As a Visiting Fellow, Singh will work on completing research on her book, Transcultural Islam: Muslim and Christian Identities in Mughal India and Early Modern England, which is an interdisciplinary study that looks at the expanding early modern European (English) world as well as the changing cultural, linguistic, religious, racial, and ethnic coordinates by which Christians defined their identities.
“In Transcultural Islam, I explore the shifting and diverse constructions of Islam within intercultural and intra-cultural contexts, focusing on early modern England and Mughal India from the mid-sixteenth to the mid-seventeenth centuries,” Singh said.

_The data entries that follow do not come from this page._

(** * AppleALC [kern_mach.cpp]: a shallow embedding of [MachInfo]

    [MachInfo] locates the running kernel (or a kext), parses the Mach-O
    header of its on-disk file, reads [__LINKEDIT] and resolves symbol names
    to slid runtime addresses.  The methods are embedded as computations in a
    state monad over a [Machine]: the [MachInfo] object itself, the processor
    registers the code touches, the VFS references it holds, the services of
    the surrounding kernel, and a chronological trace of the hardware and
    memory accesses it performs.  Raw pointer reads become reads through a
    [view]; a read outside the viewed object is undefined behaviour in the
    source and is the outcome [Fault] here, which keeps the state it
    happened in. *)

From Stdlib.Strings Require Import Byte String.
From Stdlib Require Import ZArith List Bool Lia.
Import ListNotations.
Local Open Scope Z_scope.

(** ** Machine integers *)

Definition wrap32 (z : Z) : Z := z mod 2 ^ 32.
Definition wrap64 (z : Z) : Z := z mod 2 ^ 64.

Definition u32 (z : Z) : Prop := 0 <= z < 2 ^ 32.
Definition u64 (z : Z) : Prop := 0 <= z < 2 ^ 64.

(** ** Bytes and raw objects *)

Definition Z_of_byte (b : byte) : Z := Z.of_N (Byte.to_N b).

Definition byte_of_Z (z : Z) : byte :=
  match Byte.of_N (Z.to_N (z mod 256)) with
  | Some b => b
  | None => x00
  end.

(** A [view] is an object seen through a pointer: the byte at each offset
    from the pointer, [None] outside the object. *)
Definition view := Z -> option byte.

Definition buf_view (buf : list byte) : view :=
  fun off => if off <? 0 then None else nth_error buf (Z.to_nat off).

(** Little-endian value of [n] bytes at offset [off]. *)
Fixpoint view_le (v : view) (off : Z) (n : nat) : option Z :=
  match n with
  | O => Some 0
  | S n' =>
      match v off, view_le v (off + 1) n' with
      | Some b, Some hi => Some (Z_of_byte b + 256 * hi)
      | _, _ => None
      end
  end.

(** Little-endian encoding, used to lay out concrete images. *)
Fixpoint le_bytes (n : nat) (z : Z) : list byte :=
  match n with
  | O => []
  | S n' => byte_of_Z z :: le_bytes n' (z / 256)
  end.

Definition le16 := le_bytes 2.
Definition le32 := le_bytes 4.
Definition le64 := le_bytes 8.
Definition zeros (n : nat) : list byte := repeat x00 n.

(** [_OSSwapInt32]: byte swap of a 32-bit value. *)
Definition OSSwapInt32 (z : Z) : Z :=
  Z.lor (Z.lor (Z.shiftl (Z.land z 255) 24)
               (Z.shiftl (Z.land (Z.shiftr z 8) 255) 16))
        (Z.lor (Z.shiftl (Z.land (Z.shiftr z 16) 255) 8)
               (Z.land (Z.shiftr z 24) 255)).

(** ** The [MachInfo] object *)

(** Modelled from the spec: the member declarations of [class MachInfo]
    live in [kern_mach.hpp]; the fields are the ones the methods use, with
    the widths of the spec's data model (offsets, sizes and addresses are
    64-bit, the symbol count is 32-bit).  A null buffer pointer is [None]. *)
Record MachInfo := mkMachInfo {
  isKernel : bool;
  running_text_addr : Z;
  disk_text_addr : Z;
  kaslr_slide : Z;
  file_buf : option (list byte);
  linkedit_buf : option (list byte);
  linkedit_fileoff : Z;
  linkedit_size : Z;
  symboltable_fileoff : Z;
  symboltable_nr_symbols : Z;
  stringtable_fileoff : Z;
  running_mh : Z;
  fat_offset : Z;
  memory_size : Z;
  kaslr_slide_set : bool
}.

(** The ranges the C++ member types impose. *)
Definition wf_MachInfo (h : MachInfo) : Prop :=
  u64 (running_text_addr h) /\ u64 (disk_text_addr h) /\ u64 (kaslr_slide h) /\
  u64 (linkedit_fileoff h) /\ u64 (linkedit_size h) /\
  u64 (symboltable_fileoff h) /\ u32 (symboltable_nr_symbols h) /\
  u64 (stringtable_fileoff h) /\ u64 (running_mh h).

(** Member assignments. *)

Definition set_running_text_addr (x : Z) (h : MachInfo) : MachInfo :=
  mkMachInfo (isKernel h) x (disk_text_addr h) (kaslr_slide h) (file_buf h)
    (linkedit_buf h) (linkedit_fileoff h) (linkedit_size h)
    (symboltable_fileoff h) (symboltable_nr_symbols h)
    (stringtable_fileoff h) (running_mh h) (fat_offset h) (memory_size h)
    (kaslr_slide_set h).
(** * Invenio-Circulation: the loan transition engine

    A shallow embedding of [invenio_circulation] (config.py, utils.py,
    transitions/transitions.py, ext.py) and the properties of its
    specification.

    Python objects are modelled as follows.
    - A loan is a [dict]: a finite map from field names to Python values.
      The loan is passed by reference and mutated in place, also by a guard
      that raises afterwards: every operation on it is a computation in the
      monad [M], which threads the loan and carries the raised exception.
    - Exceptions are identified by their class; their message text is not
      modelled, and neither is the debug log of the engine.
    - [datetime] and [timedelta] are counted in microseconds.
    - The semantics is that of Python 3, run with assertions enabled.

    The modules errors.py, transitions/base.py, transitions/conditions.py
    and api.py are not among the sources: what the embedded code and the
    properties need from them is modelled from the specification, and marked
    as such. *)

From Stdlib Require Import ZArith Lia Ascii String.
From stdpp Require Import gmap strings list fin_maps.

Open Scope string_scope.
Open Scope list_scope.

(** Closed goals are settled by running the definitions. *)
Ltac by_running := vm_compute; reflexivity.

(** ** Python values *)

(** A [datetime]: the wall-clock time in microseconds since
    0001-01-01T00:00:00, and the UTC offset (in microseconds) of an aware
    value, [None] for a naive one. *)
Record datetime := mk_datetime { wall : Z; utcoffset : option Z }.

Inductive value :=
| VNone
| VBool (b : bool)
| VInt (n : Z)
| VStr (s : string)
| VDate (d : datetime).

#[global] Instance datetime_eq_dec : EqDecision datetime.
Proof. solve_decision. Defined.

#[global] Instance value_eq_dec : EqDecision value.
Proof. solve_decision. Defined.

(** The exception classes that the modelled code raises or lets through.
    [TransitionValidationFailed] is the class named by the [except] clause
    of [_Circulation.trigger]; [OtherError] stands for any other class that
    a policy function may raise. *)
Inductive exn :=
| InvalidState
| NoValidTransitionAvailable
| TransitionValidationFailed
| TransitionConditionsFailed
| TransitionConstraintsViolation
| TransitionPoliciesViolation
| AssertionError
| NameError
| KeyError
| TypeError
| ValueError
| AttributeError
| OverflowError
| OtherError (name : string).

#[global] Instance exn_eq_dec : EqDecision exn.
Proof. solve_decision. Defined.

(** The result of a pure Python expression: a value or a raised exception. *)
Definition res (A : Type) : Type := exn + A.

Definition res_bind {A B} (r : res A) (k : A -> res B) : res B :=
  match r with
  | inl e => inl e
  | inr a => k a
  end.

(** Truth value of an object, as [not x] and [if x] test it. *)
Definition truthy (v : value) : bool :=
  match v with
  | VNone => false
  | VBool b => b
  | VInt n => negb (n =? 0)%Z
  | VStr s => negb (String.eqb s "")
  | VDate _ => true
  end.

(** The number that a [bool] or an [int] stands for. *)
Definition as_int (v : value) : option Z :=
  match v with
  | VBool b => Some (if b then 1 else 0)%Z
  | VInt n => Some n
  | _ => None
  end.

Definition utc (d : datetime) : Z :=
  match utcoffset d with
  | Some off => (wall d - off)%Z
  | None => wall d
  end.

(** [a == b]. Naive and aware datetimes are never equal. *)
Definition py_eq (a b : value) : bool :=
  match a, b with
  | VNone, VNone => true
  | VStr s, VStr t => String.eqb s t
  | VDate d, VDate d' =>
      match utcoffset d, utcoffset d' with
      | None, None | Some _, Some _ => (utc d =? utc d')%Z
      | _, _ => false
      end
  | _, _ =>
      match as_int a, as_int b with
      | Some m, Some n => (m =? n)%Z
      | _, _ => false
      end
  end.

Definition usec_per_day : Z := 86400000000.

(** [datetime.min] is 0001-01-01T00:00:00 and [datetime.max] is
    9999-12-31T23:59:59.999999, day 3652059 of the calendar. *)
Definition max_wall : Z := 3652059 * usec_per_day - 1.

(** [timedelta(days=n)], in microseconds. *)
Definition timedelta_days (n : value) : res Z :=
  match as_int n with
  | Some k =>
      if ((-999999999 <=? k) && (k <=? 999999999))%Z
      then inr (k * usec_per_day)%Z
      else inl OverflowError
  | None => inl TypeError
  end.

(** [a + delta] for a timedelta [delta]: only a datetime can be shifted. *)
Definition py_add_timedelta (a : value) (delta : Z) : res value :=
  match a with
  | VDate d =>
      let w := (wall d + delta)%Z in
      if ((0 <=? w) && (w <=? max_wall))%Z
      then inr (VDate (mk_datetime w (utcoffset d)))
      else inl OverflowError
  | _ => inl TypeError
  end.

(** The two datetimes of a comparison or a difference, brought to a common
    time line; mixing a naive and an aware one is a [TypeError]. *)
Definition common_line (a b : value) : res (Z * Z) :=
  match a, b with
  | VDate d, VDate d' =>
      match utcoffset d, utcoffset d' with
      | None, None | Some _, Some _ => inr (utc d, utc d')
      | _, _ => inl TypeError
      end
  | _, _ => inl TypeError
  end.

(** [a < b], as [_ensure_valid_loan] applies it to two parsed dates. *)
Definition py_lt (a b : value) : res bool :=
  res_bind (common_line a b) (fun p => inr (fst p <? snd p)%Z).

(** [a - b] for two datetimes: a timedelta in microseconds. *)
Definition py_sub (a b : value) : res Z :=
  res_bind (common_line a b) (fun p => inr (fst p - snd p)%Z).

(** ** Date strings

    A writer and a reader for the ISO 8601 texts of the test-suite
    ([2018-02-01T09:30:00+02:00]): they stand for [datetime.isoformat] and
    [ciso8601.parse_datetime] where the model is run on concrete dates. *)

Section DateStrings.

Local Open Scope Z_scope.

(** Days from 0001-01-01 to the day [d] of month [m] of year [y] of the
    proleptic Gregorian calendar. *)
Definition days_from_civil (y m d : Z) : Z :=
  let y' := if m <=? 2 then y - 1 else y in
  let era := y' / 400 in
  let yoe := y' - era * 400 in
  let doy := (153 * (if 2 <? m then m - 3 else m + 9) + 2) / 5 + d - 1 in
  let doe := yoe * 365 + yoe / 4 - yoe / 100 + doy in
  era * 146097 + doe - 306.

(** The year, month and day of a number of days from 0001-01-01. *)
Definition civil_from_days (n : Z) : Z * Z * Z :=
  let z := n + 306 in
  let era := z / 146097 in
  let doe := z - era * 146097 in
  let yoe := (doe - doe / 1460 + doe / 36524 - doe / 146096) / 365 in
  let doy := doe - (365 * yoe + yoe / 4 - yoe / 100) in
  let mp := (5 * doy + 2) / 153 in
  let d := doy - (153 * mp + 2) / 5 + 1 in
  let m := if mp <? 10 then mp + 3 else mp - 9 in
  let y := yoe + era * 400 in
  (if m <=? 2 then y + 1 else y, m, d).

Definition digit_char (n : Z) : ascii :=
  ascii_of_nat (48 + Z.to_nat (n mod 10)).

(** [n] written with [width] digits. *)
Fixpoint zero_padded (width : nat) (n : Z) : string :=
  match width with
  | O => ""
  | S w => (zero_padded w (n / 10) ++ String (digit_char n) "")%string
  end.
(** * Document upload and processing service: model and properties

    A shallow embedding of the upload API (src/apps/upload-api/src) and of
    the processing worker (src/apps/workers/src/worker.py).

    The request handlers are Python coroutines that read and write three
    pieces of process-external state (the [uploads] table, the object
    store, the log) and that raise exceptions.  They are modelled in a
    state-and-exception monad over a record [world] that holds exactly
    that state. *)

From Stdlib Require Import ZArith DecimalString.
From stdpp Require Import base option list sorting strings gmap.

Local Open Scope Z_scope.
Local Open Scope string_scope.
Set Warnings "-register-all".

(** ** Python values used by the handlers *)

(** [f"{n}"] for an [int]. *)
Definition str_int (n : Z) : string := NilZero.string_of_int (Z.to_int n).

(** [len(s)] as a Python [int]. *)
Definition len_str (s : string) : Z := Z.of_nat (String.length s).

(** A [datetime]; only its order matters here (microseconds since the
    epoch). *)
Definition datetime := Z.

(** The text [d.isoformat()], kept symbolic: the handlers only pass it on. *)
Record isoformat := IsoFormat { iso_datetime : datetime }.

(** The exceptions that occur in the service. *)
Inductive exn :=
| RuntimeError (msg : string)
| TypeError (msg : string)
| PostgresError (msg : string)
| HTTPException (status_code : Z) (detail : string).
(** A store observing client [c1], with [c2] and [c1] in its history. *)
Definition store (p : option OnboardingProgress.t) : OnboardingState.t :=
  {| OnboardingState.currentClient := Some (client "c1" IN_PROGRESS);
     OnboardingState.currentProgress := p;
     OnboardingState.isOnboardingActive := true;
     OnboardingState.currentView := orchestration;
     OnboardingState.showOnboardingModal := false;
     OnboardingState.isLoading := true;
     OnboardingState.error := Some "HTTP 500: Internal Server Error";
     OnboardingState.isConnected := false;
     OnboardingState.clients := [client "c2" COMPLETED; client "c1" IN_PROGRESS] |}.

Definition message (type step_id step_status : string) (percentage : Z)
    : WebSocketMessage.t :=
  {| WebSocketMessage.type := type;
     WebSocketMessage.client_id := "c1";
     WebSocketMessage.data :=
       {| Data.metadata := None; Data.current_step := None;
          Data.message := None |};
     WebSocketMessage.timestamp := "2024-01-01T00:05:00.000Z";
     WebSocketMessage.step_id := step_id;
     WebSocketMessage.step_status := step_status;
     WebSocketMessage.progress_percentage := percentage;
     WebSocketMessage.approval_data := JNull;
     WebSocketMessage.completion_data_completed_at :=
       Some "2024-01-01T00:09:00.000Z" |}.

Definition delivery (m : WebSocketMessage.t) : HomePage.Delivery :=
  {| HomePage.message := m;
     HomePage.clock1 := "2024-01-01T00:10:00.000Z";
     HomePage.clock2 := "2024-01-01T00:10:00.001Z" |}.

Definition intake (name : string) : ClientInput.t :=
  {| ClientInput.name := name; ClientInput.email := "ada@example.com";
     ClientInput.company := None; ClientInput.phone := None;
     ClientInput.project_type := WEB_DEVELOPMENT;
     ClientInput.project_scope := "A storefront with checkout";
     ClientInput.budget_range := None; ClientInput.timeline := None;
     ClientInput.additional_notes := Some "" |}.

Definition at_sign : Ascii.ascii := Ascii.ascii_of_nat 64.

Singh began working on the book in late 2017/early 2018 with support from the National Endowment for the Humanities (NEH) and a very timely Humanities and Arts Research Program (HARP) Development Grant. Early research for this project was supported by a Delia Koo Faculty Research Grant, MSU Asian Studies Center (2017), and a research and travel grant from the MSU Muslim Studies Center (2016).
The book is a culmination of Singh’s earlier, comparative work on Anglo/European-Muslim encounters within global contexts: Colonial Narratives/Cultural Dialogues: ‘Discoveries’ of India in the Language of Colonialism and A Companion to the Global Renaissance: English Literature and Culture in the Era of Expansion.
“I explore the shifting and diverse constructions of Islam within intercultural and intra-cultural contexts.”
Being named a Visiting Fellow at Oxford University – St. Catherine’s College is validation of Singh’s demonstrated research presence at a national and international level. Her most recent monograph is Shakespeare and Postcolonial Theory (Arden, Bloomsbury: 2019).
Singh has received several other research fellowships including at Queen Mary College, University of London and Brown University. She also was invited to design and lead Research Workshops at Newberry Library in Chicago.
Singh teaches and researches early modern literature and culture, with a specialization in Shakespeare, travel writing, postcolonial theory, and early modern gender and race studies at MSU. She often explores the intersections of these different fields and her published work that includes numerous articles and book chapters.
Among her long-term research projects is a book and database on “Iraqi Kurdistan” on which Singh has published two blog essays based on her travels and research of the region through an MSU exchange program that was supported by an IREX grant.